(** The loop: [n] passes succeed and append their rows in order; when the
    loop runs to its end, [n] is all of them. *)
Lemma generate_loop_spec (env : Env) (st : option SqlStmt) :
  (forall q, st = Some q -> q = InsertRow) ->
  forall (todo : nat) (i : Z) (w : World) (r : Res (Z * sha256.Hash)) (w' : World)
         (t : Table),
    db w = Some t ->
    Forall (fun r => ID r < i) (rows t) ->
    MinInt64 <= i ->
    i + Z.of_nat todo <= MaxInt64 ->
    generate_loop env todo st i sha256.New w = (r, w') ->
    exists (n : nat) (ev : list Event),
      (n <= todo)%nat /\
      db w' = Some {| columns := columns t; rows := rows t ++ generated_rows env i n |} /\
      trace w' = trace w ++ map insert_of (generated_rows env i n) ++ ev /\
      clock w' = clock w /\
      one_line ev /\
      match r with
      | Ok (i', h') => n = todo /\ i' = i + Z.of_nat todo /\ h' = sha256.New /\ ev = []
      | Halt _ => True
      end.
Proof.
  intros Hst. induction todo as [| todo IH]; intros i w r w' t Hdb Hlt Hlo Hhi Hrun.
  - cbn [generate_loop] in Hrun. unfold ret in Hrun. injection Hrun as <- <-.
    exists 0%nat, []. cbn [generated_rows seq map app]. rewrite !app_nil_r.
    destruct t as [c rs]. cbn [columns rows].
    split; [lia |]. split; [exact Hdb |]. split; [reflexivity |].
    split; [reflexivity |]. split; [left; reflexivity |]. repeat split. lia.
  - cbn [generate_loop] in Hrun. unfold bind at 1 in Hrun.
    destruct (generate_body env st i sha256.New w) as [[h1 | s] w1] eqn:Hbody;
      apply (generate_body_spec env st i w _ w1 Hst) in Hbody.
    + destruct Hbody as (-> & _ & t1 & Ht1 & Hfresh & ->).
      rewrite Hdb in Ht1. injection Ht1 as <-.
      rewrite incr_small in Hrun by lia.
      eapply IH in Hrun; [| reflexivity | | lia | lia].
      2:{ cbn [rows]. apply Forall_app. split.
          - eapply Forall_impl; [| exact Hlt]. cbn beta. intros; lia.
          - constructor; [| constructor]. unfold generated_row. cbn [ID]. lia. }
      destruct Hrun as (n & ev & Hn & Hdb' & Htr & Hck & Hev & Hr).
      exists (S n), ev. rewrite generated_rows_S.
      cbn [columns rows trace clock] in *.
      rewrite <- app_assoc in Hdb'. rewrite <- app_assoc in Htr.
      split; [lia |]. split; [exact Hdb' |]. split; [exact Htr |].
      split; [exact Hck |]. split; [exact Hev |].
      destruct r as [[i' h'] |]; [| exact I].
      destruct Hr as (-> & -> & -> & ->). repeat split. lia.
    + injection Hrun as <- <-.
      destruct Hbody as (Hdb1 & Hck & ev & Htr & Hev).
      exists 0%nat, ev. cbn [generated_rows seq map app]. rewrite app_nil_r.
      rewrite Hdb1, Hdb. destruct t as [c rs]. cbn [columns rows].
      split; [lia |]. auto 10.
Qed.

================

#### The problem:
Reproduce all lines from the records above that include the word "todo".

#### Response box:
  forall (todo : nat) (i : Z) (w : World) (r : Res (Z * sha256.Hash)) (w' : World)
    i + Z.of_nat todo <= MaxInt64 ->
    generate_loop env todo st i sha256.New w = (r, w') ->
      (n <= todo)%nat /\
      | Ok (i', h') => n = todo /\ i' = i + Z.of_nat todo /\ h' = sha256.New /\ ev = []
  intros Hst. induction todo as [| todo IH]; intros i w r w' t Hdb Hlt Hlo Hhi Hrun.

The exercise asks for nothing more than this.